What the task requires: Up to and including the line with "exists k', append_parts", output the records exactly as they appear.

Material provided:
(** ** The disk *)
Lemma append_parts_spec fid dst bs : dot_free fid -> dst.1 <> Uploading -> forall p k c, 0 < p ->
  k !! dst = Some c -> (forall i b, bs !! i = Some b -> k !! (Uploading, part_name fid (p + Z.of_nat i)) = Some b) ->
  exists k', append_parts fid dst p (length bs) k = (Ok tt, k') /\ k' !! dst = Some (c ++ mjoin bs) /\
    (forall path, path <> dst -> (forall q, p <= q -> path <> (Uploading, part_name fid q)) -> k' !! path = k !! path) /\
    (forall path b, k' !! path = Some b -> path = dst \/ k !! path = Some b).
Proof.
  intros Hfid Hdst. induction bs as [|b bs IH]; intros p k c Hp Hc Hbs; cbn [append_parts length].
  { exists k. split; [done|]. split; [by rewrite app_nil_r|]. split; [done|]. auto. }
  set (path := (Uploading, fid +:+ ".part" +:+ pretty p)).
  assert (path = (Uploading, part_name fid p)) as Hpath by (unfold path; by rewrite part_name_pos).
  assert (k !! path = Some b) as Hb. { rewrite Hpath. specialize (Hbs 0%nat b eq_refl). by rewrite Z.add_0_r in Hbs. }
  assert (path <> dst) as Hne by (intros <-; by apply Hdst).
  unfold read_file, mbind, M_bind, modify. rewrite Hb, Hc. cbn [default].
  set (k1 := delete path (<[dst := c ++ b]> k)).
  destruct (IH (p + 1) k1 (c ++ b)) as (k' & E & Hd & Hsame & Hsub); [lia| | |].
  - unfold k1. rewrite lookup_delete_ne by done. by rewrite lookup_insert_eq.
  - intros i b' Hb'. unfold k1. specialize (Hbs (S i) b' Hb'). rewrite <- Hbs.
    replace (p + Z.of_nat (S i)) with (p + 1 + Z.of_nat i) by lia. rewrite lookup_delete_ne, lookup_insert_ne; [done| |].
    + intros Heq. apply Hdst. by rewrite Heq.
    + rewrite Hpath. intros [= Heq]. apply part_name_inj in Heq as [_ [Heq|Heq]]; [lia|lia|done|done].
  - exists k'. split; [exact E|]. split; [rewrite Hd; by rewrite <- app_assoc|]. split.
    + intros q Hq Hn. rewrite Hsame by (auto; intros; apply Hn; lia). unfold k1.
      rewrite lookup_delete_ne; [by rewrite lookup_insert_ne|]. rewrite Hpath. intros Heq. by apply (Hn p).
    + intros q b' Hq. destruct (Hsub q b' Hq) as [->|Hq']; [by left|]. unfold k1 in Hq'.
      apply lookup_delete_Some in Hq' as [_ Hq']. apply lookup_insert_Some in Hq' as [[<- _]|[_ Hq']]; auto.
Qed.

(** Finalizing moves the first part and appends the others. *)
Lemma finalize_as_spec fid t b0 bs k : dot_free fid -> k !! (Uploading, fid) = Some b0 ->
  (forall i b, bs !! i = Some b -> k !! (Uploading, part_name fid (1 + Z.of_nat i)) = Some b) ->
  exists k', finalize_upload_as fid t (Z.of_nat (S (length bs))) k = (Ok tt, k') /\ k' !! (Stored t, fid) = Some (b0 ++ mjoin bs) /\
    k' !! (Uploading, fid) = None /\
    (forall path, path.2 <> fid -> (forall q, 0 < q -> path.2 <> part_name fid q) -> k' !! path = k !! path) /\
    (forall path b, k' !! path = Some b -> path = (Stored t, fid) \/ k !! path = Some b).
Proof.
  intros Hfid Hb Hbs. unfold finalize_upload_as, rename, read_file. unfold mbind, M_bind. rewrite Hb. unfold modify at 1.
  set (k1 := <[(Stored t, fid) := b0]> (delete (Uploading, fid) k)).
  destruct (append_parts_spec fid (Stored t, fid) bs Hfid ltac:(done) 1 k1 b0) as (k' & E & Hd & Hsame & Hsub); [lia| | |].
  - unfold k1. by rewrite lookup_insert_eq.
  - intros i b Hi. unfold k1. rewrite lookup_insert_ne by done. rewrite lookup_delete_ne; [by apply Hbs|].
    intros [= Heq]. rewrite <- (part_name_base fid 0) in Heq at 1 by lia. apply part_name_inj in Heq as [_ [?|?]]; [lia|lia|done|done].
  - exists k'. split.
    { destruct (_ <=? 1) eqn:El; b2p.
      - destruct bs; [|cbn in El; lia]. cbn in E. exact E.
      - replace (Z.to_nat (Z.of_nat (S (length bs)) - 1)) with (length bs) by lia. exact E. }
    split; [exact Hd|]. split.
    + rewrite Hsame; [unfold k1; rewrite lookup_insert_ne by done; by rewrite lookup_delete_eq|done|].
      intros q Hq [= Heq]. rewrite <- (part_name_base fid 0) in Heq at 1 by lia. apply part_name_inj in Heq as [_ [?|?]]; [lia|lia|done|done].
    + split.
      * intros path Hn Hq. rewrite Hsame.
        -- unfold k1. rewrite lookup_insert_ne, lookup_delete_ne; [done| |]; intros <-; by apply Hn.
        -- intros ->. by apply Hn.
        -- intros q Hle ->. apply (Hq q); [lia|done].
      * intros path b Hp. destruct (Hsub path b Hp) as [->|Hp']; [by left|]. unfold k1 in Hp'.
        apply lookup_insert_Some in Hp' as [[<- _]|[_ Hp']]; [by left|]. apply lookup_delete_Some in Hp' as [_ Hp']. by right.
Qed.

(** ** The parts of a file *)
Lemma parts_of_spec d u p s : (p, s) ∈ parts_of d u <-> uparts d !! (u, p) = Some s.
Proof.
  unfold parts_of. rewrite merge_sort_Permutation, list_elem_of_fmap. split.
  - intros ([[u' p'] s'] & [= -> ->] & H). apply elem_of_map_to_list, map_lookup_filter_Some in H as [H Hu]. cbn in *. by subst.
  - intros H. exists (u, p, s). split; [done|]. apply elem_of_map_to_list. by apply map_lookup_filter_Some.
Qed.

Lemma check_parts_ok parts : forall previous size total, check_parts previous parts size = Ok total ->
  (forall i x, parts !! i = Some x -> x.1 = previous + 1 + Z.of_nat i) /\ total = foldr (fun x n => x.2 + n) size parts.
Proof.
  induction parts as [|[p s] parts IH]; intros previous size total; cbn [check_parts foldr]; [by intros [= <-]|].
  destruct (p - 1 =? previous) eqn:E; [|done]. b2p. intros H. apply IH in H as [Hi ->]. split.
  - intros [|i] x; cbn; [intros [= <-]; cbn; lia|]. intros Hx. rewrite (Hi i x Hx). lia.
  - clear. cbn [snd]. induction parts as [|x parts IH]; cbn [foldr]; [lia|]. rewrite IH. lia.
Qed.

(** ** The system: sent parts and finished files *)
Definition storage_of (t : FileType) : StorageType := if decide (t = PHOTO_FILE) then PHOTO else DOCUMENT.

(** The tables, with what was first accepted as each part and what was finished as each file *)
Record upload_state := MkUploadState { udb : UploadDb; sent : gmap (Z * Z) bytes; finished : gmap Z (StorageType * bytes) }.

Definition record_part (user : Z) (r : SaveFilePart) (res : result bool) (d : UploadDb) (s : gmap (Z * Z) bytes) : gmap (Z * Z) bytes :=
  match res, uploading d !! (user, s_file_id r) with
  | Ok true, Some f => match s !! (u_id f, s_file_part r) with None => <[(u_id f, s_file_part r) := s_bytes r]> s | Some _ => s end
  | _, _ => s
  end.

Definition part_bytes (s : gmap (Z * Z) bytes) (u : Z) (x : Z * Z) : bytes := default [] (s !! (u, x.1)).
(** The parts of a file, in their order *)
Definition assembled (d : UploadDb) (s : gmap (Z * Z) bytes) (u : Z) : bytes := mjoin (part_bytes s u <$> parts_of d u).

Definition fresh_physical (physical : string) (d : UploadDb) : Prop :=
  dot_free physical /\ forall k f, uploading d !! k = Some f -> u_physical_id f <> physical.

Section System.
Context (detect : bytes -> option string).

Inductive upload_step : upload_state -> upload_state -> Prop :=
  | step_save d s fin physical user r res d' : fresh_physical physical d ->
      save_file_part detect physical user r d = (res, d') ->
      upload_step (MkUploadState d s fin) (MkUploadState d' (record_part user r res d' s) fin)
  | step_refused d s fin k file fallback t n force e d' : uploading d !! k = Some file ->
      finalize_upload file fallback t n force d = (Raise e, d') ->
      upload_step (MkUploadState d s fin) (MkUploadState d' s fin)
  | step_finalize d s fin k file fallback t n force i F d' : uploading d !! k = Some file ->
      finalize_upload file fallback t n force d = (Ok (i, F), d') ->
      upload_step (MkUploadState d s fin) (MkUploadState d' s (<[i := (storage_of t, assembled d s (u_id file))]> fin)).
End System.

(** The ids of the rows, all that the invariant needs of them *)
Definition ids (d : UploadDb) : gmap (Z * Z) (Z * string) := (fun f => (u_id f, u_physical_id f)) <$> uploading d.
Definition finalised (d : UploadDb) (physical : string) : Prop := exists i F, files d !! i = Some F /\ f_physical_id F = physical.
Definition nonneg (d : UploadDb) (u : Z) : Prop := forall p s, uparts d !! (u, p) = Some s -> 0 <= p.

Record upload_ok (x : upload_state) : Prop := {
  ok_ids k u ph : ids (udb x) !! k = Some (u, ph) -> u < next_upload (udb x) /\ dot_free ph;
  ok_unique k k' u u' ph ph' : ids (udb x) !! k = Some (u, ph) -> ids (udb x) !! k' = Some (u', ph') -> u = u' \/ ph = ph' -> k = k';
  ok_parts u p n : uparts (udb x) !! (u, p) = Some n -> (exists k ph, ids (udb x) !! k = Some (u, ph)) /\ 0 < n <= 524288 /\
    exists b, sent x !! (u, p) = Some b /\ Z.of_nat (length b) = n;
  ok_sent up b : sent x !! up = Some b -> is_Some (uparts (udb x) !! up);
  ok_open k u ph : ids (udb x) !! k = Some (u, ph) -> ~ finalised (udb x) ph -> nonneg (udb x) u ->
    forall p, 0 <= p -> on_disk (udb x) !! (Uploading, part_name ph p) = sent x !! (u, p);
  ok_files i F : files (udb x) !! i = Some F -> i < next_file (udb x) /\ exists k u c,
    ids (udb x) !! k = Some (u, f_physical_id F) /\ finished x !! i = Some (storage_of (f_type F), c) /\ f_size F = Z.of_nat (length c) /\
    on_disk (udb x) !! (Stored (storage_of (f_type F)), f_physical_id F) = Some c /\ is_Some (sent x !! (u, 0)) /\
    (nonneg (udb x) u -> on_disk (udb x) !! (Uploading, f_physical_id F) = None);
  ok_names path b : on_disk (udb x) !! path = Some b -> exists k u ph q, ids (udb x) !! k = Some (u, ph) /\ path.2 = part_name ph q;
  ok_finished i tc : finished x !! i = Some tc -> is_Some (files (udb x) !! i) }.

Lemma ids_row d k f : uploading d !! k = Some f -> ids d !! k = Some (u_id f, u_physical_id f).
Proof. intros H. unfold ids. by rewrite lookup_fmap, H. Qed.
Lemma ids_fresh ph d k u ph' : fresh_physical ph d -> ids d !! k = Some (u, ph') -> ph' <> ph.
Proof. intros [_ H]. unfold ids. rewrite lookup_fmap. destruct (uploading d !! k) as [f|] eqn:E; [|done]. intros [= _ <-]. by apply (H k). Qed.
(* ===== verification/Password.v ===== *)
(** Two-step verification: SRP ([piltover/utils/srp.py], [piltover/db/models/srp_session.py], [user_password.py],
    [user_password_reset.py], [check_password_internal] of [piltover/app/utils/utils.py]) and the password handlers of
    [piltover/app/handlers/account.py].

    SHA-256 and [powmod] are those of the interface [Crypto] of [Keygen.v]; random bytes and the time are arguments. *)
From Stdlib Require Import Init.Byte.
From S2P Require Import Prelude PyBytes TlPrimitives Session AuthKeys Keygen.

(** ** Rows *)
Record UserPassword := MkPassword {
  pw_salt1 : bytes; pw_salt2 : bytes; pw_password : option bytes; pw_hint : option string; pw_modified_at : Z }.
Record SrpSession := MkSrp { sr_priv_b : bytes; sr_created_at : Z; sr_password : Z }.
(** [UserAuthorization], unique by its key *)
Record Authorization := MkAuth { au_id : Z; au_user : Z; au_mfa_pending : bool; au_created_at : Z }.

Record PwDb := MkPw {
  passwords : gmap Z UserPassword;      (* by user *)
  srp_sessions : gmap Z SrpSession; next_srp : Z;   (* [sr_password] names the user of the password *)
  resets : gmap Z Z;                    (* by user: the date of the request *)
  auths : gmap Z Authorization }.       (* by key *)
Abbreviation P := (M PwDb).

Reply:
(** ** The disk *)
Lemma append_parts_spec fid dst bs : dot_free fid -> dst.1 <> Uploading -> forall p k c, 0 < p ->
  k !! dst = Some c -> (forall i b, bs !! i = Some b -> k !! (Uploading, part_name fid (p + Z.of_nat i)) = Some b) ->
  exists k', append_parts fid dst p (length bs) k = (Ok tt, k') /\ k' !! dst = Some (c ++ mjoin bs) /\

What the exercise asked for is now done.